I want to make a couple of bead forming scrapers for woodturning. The plan so far is to get some annealed tool steel, 5mm x 10mm, drill hole of required diameter, cut through, relieve the edges. So far so good.
What should I do once the shaping has been finished? If it needs to be annealed again after working what's the easiest way to do this at home?
Grateful for any advice.
Thanks
Tris
 
If it’s not got excessively hot when forming no need to anneal/ normalise again.

If you want to heat treat it, you’ll need to have a way of heating it above the critical temperature (700-1200c). For simple carbon steels like O1 the curie point (where it becomes non-magnetic) is used as a good estimation of the critical temp.
If you look up a can forge or 2 brick forge this is easily made with a MAPP torch for heat source.
Once this temperature is reached you need to quench by cooling quickly, plunging into simple veg oil is suitable for this.

Following this you’ll want to temper the steel to bring the hardness down and increase toughness. As quenched you’ll have some black burnt on oil. Clean this off with a bit of wet and dry, and then you can temper in the kitchen oven. 220c for an hour should be fine. If you’ve cleaned the metal you can look for the oxide colours - a dark straw is good (there are charts on line which give more specific times and temps)

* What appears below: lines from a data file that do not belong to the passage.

(** * Package table of the environment manager: model and view

    A shallow embedding of
    [spyder_env_manager/spyder/widgets/packages_table.py]:
    the table model [EnvironmentPackagesModel] (cell queries over the
    displayed package list) and the view [EnvironmentPackagesTable]
    (loading, row navigation, context menu).

    Package records are Python dicts that the model, the view and the
    caller share by reference, and [load_packages] writes into them.  The
    embedding therefore keeps a store from references to records; the
    lists and the name lookup of the model hold references. *)

From Stdlib Require Import ZArith String List Bool Lia.
From stdpp Require Import base decidable option list functions gmap strings.

Local Open Scope Z_scope.

(** ** Python values used by the widget *)

(** The only exception the modelled code can raise on well-typed records:
    list indexing out of range. *)
Inductive PyExn := IndexError.

Inductive outcome (A : Type) :=
| Returns (a : A)
| Raises (e : PyExn).
Arguments Returns {A} a.
Arguments Raises {A} e.

Global Instance outcome_ret : MRet outcome := λ A a, Returns a.
Global Instance outcome_bind : MBind outcome := λ A B k o,
  match o with
  | Returns a => k a
  | Raises e => Raises e
  end.

(** [l[i]] on a Python list: a negative index counts from the end, an index
    outside [-len(l), len(l)) raises. *)
Definition getitem {A : Type} (l : list A) (i : Z) : outcome A :=
  let n := Z.of_nat (length l) in
  let j := if i <? 0 then i + n else i in
  if (0 <=? j) && (j <? n)
  then match l !! Z.to_nat j with
       | Some x => Returns x
       | None => Raises IndexError
       end
  else Raises IndexError.

(** Truth value of an optional list argument: [None] and [[]] are false. *)
Definition truthy {A : Type} (l : option (list A)) : bool :=
  match l with
  | Some (_ :: _) => true
  | _ => false
  end.

(** [max(l)] on a non-empty list of integers, [x] being its first element. *)
Definition py_max (x : Z) (l : list Z) : Z := foldl Z.max x l.

(** ** Package records and the shared store *)

(** A package dict.  The key ["index"] is absent until a load assigns it. *)
Record Package := mkPackage {
  pkg_name : string;
  pkg_description : string;
  pkg_version : string;
  pkg_requested : bool;
  pkg_index : option Z
}.

(** Identity of a dict object. *)
Definition ref := nat.

(** The record every reference denotes. *)
Abbreviation Store := (ref → Package).

(** [package["index"] = idx] *)
Definition set_index (idx : Z) (p : Package) : Package :=
  {| pkg_name := pkg_name p;
     pkg_description := pkg_description p;
     pkg_version := pkg_version p;
     pkg_requested := pkg_requested p;
     pkg_index := Some idx |}.

(** ** Toolkit constants and values *)

(** Column constants *)
Definition NAME : Z := 0.
Definition DESCRIPTION : Z := 1.
Definition VERSION : Z := 2.

Module EnvironmentPackagesActions.
Definition UpdatePackage : string := "update_package".
Definition UninstallPackage : string := "unistall_package".
Definition InstallPackageVersion : string := "install_package_version".
End EnvironmentPackagesActions.

(** Item data roles and alignment flags, with the toolkit's numbering. *)
Module Qt.
Definition DisplayRole : Z := 0.
Definition FontRole : Z := 6.
Definition TextAlignmentRole : Z := 7.
Definition BackgroundColorRole : Z := 8.
Definition AlignHCenter : Z := 4.
Definition AlignVCenter : Z := 128.
Definition AlignCenter : Z := Z.lor AlignVCenter AlignHCenter.
Inductive SortOrder := AscendingOrder | DescendingOrder.
End Qt.

(** A model index: row, column, and whether it belongs to a model.  The
    default index [QModelIndex()] is [(-1, -1)] without a model. *)
Record QModelIndex := mkIndex {
  ix_row : Z;
  ix_column : Z;
  ix_model : bool
}.

Definition invalid_index : QModelIndex :=
  {| ix_row := -1; ix_column := -1; ix_model := false |}.

Definition isValid (index : QModelIndex) : bool :=
  (0 <=? ix_row index) && (0 <=? ix_column index) && ix_model index.

(** What a cell query hands back; [QInvalid] is the empty [to_qvariant()]. *)
Inductive QVariant :=
| QInvalid
| QText (s : string)
| QInt (n : Z)
| QFontDelta (font_size_delta : Z)
| QColor (c : string).

(** ** The table model *)

Record EnvironmentPackagesModel := mkModel {
  all_packages : list ref;
  packages : list ref;
  packages_map : gmap string ref
}.

(** [EnvironmentPackagesModel.__init__] *)
Definition new_model : EnvironmentPackagesModel :=
  {| all_packages := []; packages := []; packages_map := ∅ |}.

Definition rowCount (self : EnvironmentPackagesModel) : Z :=
  Z.of_nat (length (packages self)).

Definition columnCount (self : EnvironmentPackagesModel) : Z := 3.

(** [EnvironmentPackagesModel.row] *)
Definition row (self : EnvironmentPackagesModel) (row_num : Z) : outcome ref :=
  getitem (packages self) row_num.

(** The model class defines no [index] and no [sort]; both are the ones of
    the toolkit's abstract table model: [index] yields a valid index inside
    the table and the default index elsewhere, [sort] does nothing. *)
Definition index (self : EnvironmentPackagesModel) (r c : Z) : QModelIndex :=
  if (0 <=? r) && (r <? rowCount self) && (0 <=? c) && (c <? columnCount self)
  then {| ix_row := r; ix_column := c; ix_model := true |}
  else invalid_index.

Definition sort (self : EnvironmentPackagesModel) (column : Z)
    (order : Qt.SortOrder) : EnvironmentPackagesModel := self.

Section Widget.

(** Supplied by the host application, not by this repository: the font size
    delta, the highlight colour, and the header's font metrics. *)
Variable DEFAULT_SMALL_DELTA : Z.
Variable COLOR_OCCURRENCE_4 : string.
Variable fm_width : string → Z.

(** [EnvironmentPackagesModel.data] *)
Definition data (st : Store) (self : EnvironmentPackagesModel)
    (index : QModelIndex) (role : Z) : outcome QVariant :=
  let row := ix_row index in
  if negb (isValid index)
     || negb ((0 <=? row) && (row <? Z.of_nat (length (packages self))))
  then mret QInvalid
  else
    package ← getitem (packages self) row;
    let column := ix_column index in
    if role =? Qt.DisplayRole then
      if column =? NAME then mret (QText (pkg_name (st package)))
      else if column =? DESCRIPTION then
        mret (QText (pkg_description (st package)))
      else if column =? VERSION then mret (QText (pkg_version (st package)))
      else mret QInvalid
    else if role =? Qt.TextAlignmentRole then mret (QInt Qt.AlignCenter)
    else if role =? Qt.FontRole then mret (QFontDelta DEFAULT_SMALL_DELTA)
    else if role =? Qt.BackgroundColorRole then
      if pkg_requested (st package) then mret (QColor COLOR_OCCURRENCE_4)
      else mret QInvalid
    else mret QInvalid.

(** ** The table view *)

Record QContextMenuEvent := mkEvent {
  pos : Z * Z;
  globalPos : Z * Z
}.

(** A menu entry.  Its callback is [lambda: self.selection(name,
    packages[row])]: it keeps the list and the row, and indexes the list
    when the entry is triggered. *)
Record QAction := mkAction {
  act_text : string;
  act_name : string;
  act_packages : list ref;
  act_row : Z
}.
(** [params.get('extracted_value', d)] *)
Definition pget_default (p : params) (d : string) : option string :=
  match p with
  | Some (Some v) => Some (string_of_list_ascii v)
  | Some None => None
  | None => Some d
  end.

(** [if tin:] on a string or [None]. *)
Definition truthy (v : option chars) : option string :=
  match v with
  | Some (c :: cs) => Some (string_of_list_ascii (c :: cs))
  | _ => None
  end.

(** [sum([r.get('exposureAmount', 0) for r in risks if r])]: every entry is
    a non-empty map, so all are kept; a null amount makes [+] raise. *)
Fixpoint sum_exposure (rs : list risk_entry) : option Z :=
  match rs with
  | [] => Some 0%Z
  | r :: rs' =>
      match re_exposureAmount r, sum_exposure rs' with
      | Some e, Some s => Some (e + s)%Z
      | _, _ => None
      end
  end.

(** The recommended action of the found-taxpayer message. *)
Definition recommended_action (risk_count : nat) : string :=
  if (10 <=? risk_count)%nat then "CRITICAL - Immediate Audit"
  else if (5 <=? risk_count)%nat then "HIGH PRIORITY - Schedule Audit"
  else if (2 <=? risk_count)%nat then "MEDIUM - Review Risk Profile"
  else "LOW - Routine Monitoring".
(** The example tree has four entries. *)
Lemma recursive_default_scan_lists_tree_example :
  [VStr "d/x.txt"; VStr "d/y.log"; VStr "d/sub/z.txt"; VStr "d/sub"]
  = VStr <$> paths_below (from_path_like "d") Examples.tree ∧
  length [VStr "d/x.txt"; VStr "d/y.log"; VStr "d/sub/z.txt"; VStr "d/sub"]
  = entries_below Examples.tree.
Proof.
  exact (recursive_default_scan_lists_tree VNone Examples.tree_host "d" []
           Examples.tree _ eq_refl eq_refl).
Defined.

End RecursiveFacts.

Section PartitionFacts.
Import Scan Scan.PredefinedCallbacks.

Lemma app_app_Permutation {A : Type} (x y z w x' z' : list A) :
  x ≡ₚ x' ++ y → z ≡ₚ z' ++ w →
  x ++ z ≡ₚ (x' ++ z') ++ (y ++ w).
Proof.
  intros -> ->. rewrite <- !app_assoc. apply Permutation_app_head.
  rewrite !app_assoc. apply Permutation_app_tail, Permutation_app_comm.
Qed.
(** * cacheSimulator: a fully associative LRU cache (src/cache.c)

    Shallow embedding of [cache.c] and the properties of its lookup
    operation [cache_get].

    Conventions of the embedding (LP64, as the 64-bit mask in
    [address_decomposer] assumes):
    - [unsigned long] is a [Z] in [0, 2^64), [unsigned int] a [Z] in
      [0, 2^32), [unsigned char] a [byte] (or a [Z] when used as a flag);
      every arithmetic operation that can wrap is written with [wrap32] or
      [wrap64];
    - the line array carved out of the fast memory is a [list cache_line];
      a pointer to a line is its index in that list; [numOfLines] is the
      length of the array (cache.h, which declares [c_info], is not part of
      the sources, so the arena size is not modelled);
    - a function whose C behaviour is undefined on some input returns [None]
      there;
    - [memget], declared in cache.h and defined elsewhere, is a parameter. *)

From stdpp Require Import list numbers.
From Stdlib.Strings Require Import Byte.

Local Open Scope Z_scope.

(** ** Machine integers *)

Definition wrap32 (z : Z) : Z := z mod 2 ^ 32.
Definition wrap64 (z : Z) : Z := z mod 2 ^ 64.

Definition byte_to_Z (b : byte) : Z := Z.of_N (Byte.to_N b).

(** ** Data model *)

(** [struct cache_line]: [time] and [tag] are [unsigned int], [valid] is an
    [unsigned char], [cacheBlock] is [unsigned char [64]]. *)
Record cache_line := mk_cache_line {
  time : Z;
  valid : Z;
  tag : Z;
  cacheBlock : list byte
}.

(** [struct cache_base] with its single [cache_set]: the set's only field is
    the line array, so the set is that array. *)
Record cache_base := mk_cache_base {
  initialized : Z;
  cacheSetArray : list cache_line
}.

Definition with_time (t : Z) (l : cache_line) : cache_line :=
  {| time := t; valid := valid l; tag := tag l; cacheBlock := cacheBlock l |}.

Definition with_cacheBlock (b : list byte) (l : cache_line) : cache_line :=
  {| time := time l; valid := valid l; tag := tag l; cacheBlock := b |}.

(** [sizeof(((cache_line* )0)->cacheBlock)] *)
Definition sizeOfBlock : Z := 64.

Definition numOfLines (set : list cache_line) : Z := Z.of_nat (length set).

(** ** address_decomposer (cache.c 47-60) *)

Definition address_decomposer (address : Z) : Z * Z :=
  let offsetBit := Z.log2 sizeOfBlock in
  let offsetMask := wrap64 (Z.lnot (wrap64 (Z.shiftl 0xffffffffffffffff offsetBit))) in
  (Z.land address offsetMask, Z.shiftr address offsetBit).

(** ** cache_get_byElem (cache.c 70-77)

    [block] is the byte sequence that starts at the pointer passed in; a read
    past its end yields [x00] (it never happens: every call stays inside the
    64 bytes of a block). *)

Definition cache_get_byElem (valueTemp block : list byte)
    (numOfElem startLocation : nat) : list byte :=
  foldl (fun vt i => <[(i + startLocation)%nat := default x00 (block !! i)]> vt)
        valueTemp (seq 0 numOfElem).

(** ** reverse_endian (cache.c 85-94) *)

Definition reverse_endian (valueTemp : list byte) : Z :=
  foldl (fun value i =>
           Z.lor (wrap64 (Z.shiftl value 8))
                 (byte_to_Z (default x00 (valueTemp !! (8 - i - 1)%nat))))
        0 (seq 0 8).

(** ** The ageing loop shared by findEvict (117-121) and setLRU (142-146)

    [for (i = 0; i < numOfLines; i++) if (set[i].time < line->time) set[i].time++;]
    where [line] points into the same array, so [line->time] is read again
    at every iteration. *)

Definition age_step (line : nat) (set : list cache_line) (i : nat)
    : list cache_line :=
  match set !! i, set !! line with
  | Some li, Some l =>
      if time li <? time l
      then <[i := with_time (wrap32 (time li + 1)) li]> set
      else set
  | _, _ => set
  end.

Definition age_loop (line : nat) (set : list cache_line) : list cache_line :=
  foldl (age_step line) set (seq 0 (length set)).

(** ** findEvict (cache.c 105-128)

    The first loop keeps the last line whose time is [numOfLines - 1]; when
    there is none, [evictedLine] is read uninitialised. *)

Definition find_evicted (set : list cache_line) : option nat :=
  foldl (fun evictedLine i =>
           match set !! i with
           | Some l =>
               if time l =? wrap32 (numOfLines set - 1) then Some i
               else evictedLine
           | None => evictedLine
           end)
        None (seq 0 (length set)).

Definition install (newTag : Z) (l : cache_line) : cache_line :=
  {| time := 0; valid := 1; tag := wrap32 newTag; cacheBlock := cacheBlock l |}.

Definition findEvict (set : list cache_line) (newTag : Z)
    : option (nat * list cache_line) :=
  match find_evicted set with
  | None => None
  | Some evictedLine =>
      Some (evictedLine, alter (install newTag) evictedLine (age_loop evictedLine set))
  end.

(** ** setLRU (cache.c 139-149) *)

Definition setLRU (set : list cache_line) (line : nat) : list cache_line :=
  alter (with_time 0) line (age_loop line set).

(** ** init (cache.c 157-185)

    The block bytes of the arena are left as they are. *)

Definition init (cacheBase : cache_base) : cache_base :=
  {| initialized := 1;
     cacheSetArray :=
       imap (fun j l => {| time := wrap32 (Z.of_nat j); valid := 0; tag := 0;
                           cacheBlock := cacheBlock l |})
            (cacheSetArray cacheBase) |}.

(** The hit test of the three lookup loops: [line->valid && line->tag == tag],
    the 32-bit field compared with the 64-bit tag of the address. *)
Definition hits (t : Z) (line : cache_line) : Prop :=
  valid line ≠ 0 ∧ tag line = t.

#[global] Instance hits_dec t line : Decision (hits t line).
Proof. unfold hits. apply _. Defined.

(** ** The backing memory and cache_get (cache.c 195-372) *)

(** What a run of [cache_get] works on: the fast memory holding the cache,
    the state of the backing memory, and the block addresses passed to
    [memget] so far (oldest first). *)
Record machine (World : Type) := mk_machine {
  F_memory : cache_base;
  backing : World;
  memget_calls : list Z
}.
Arguments mk_machine {World}.
Arguments F_memory {World}.
Arguments backing {World}.
Arguments memget_calls {World}.

Definition lines {World} (m : machine World) : list cache_line :=
  cacheSetArray (F_memory m).

(** The machine after the line array has been overwritten by [set]. *)
Definition with_lines {World} (set : list cache_line) (m : machine World)
    : machine World :=
  {| F_memory := {| initialized := initialized (F_memory m);
                    cacheSetArray := set |};
     backing := backing m;
     memget_calls := memget_calls m |}.

(** The machine after [init()] has run on its fast memory. *)
Definition boot {World} (m : machine World) : machine World :=
  {| F_memory := init (F_memory m);
     backing := backing m;
     memget_calls := memget_calls m |}.

Section CacheGet.
Context {World : Type}.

There’s more that can be said on this but hopefully the above gives an idea
 
Tris, if you're planning on hardening the tool something which Tom doesn't mention is that it's better to harden the steel before making the cutting edge by grinding if you can. The reason for this is that if you heat the pre-shaped tool in a flame it's all but impossible to get the bulk of the metal up to temperature without overheating the thin cutting edge and degrading the steel. I learned that the hard way! In your case you will do better by drilling and halving to give your profile, hardening, then putting on the relief by grinding (a Dremel type tool with a silicon carbide stone will do).

As Tom said, there's more to it, just my 2p worth!
Rob.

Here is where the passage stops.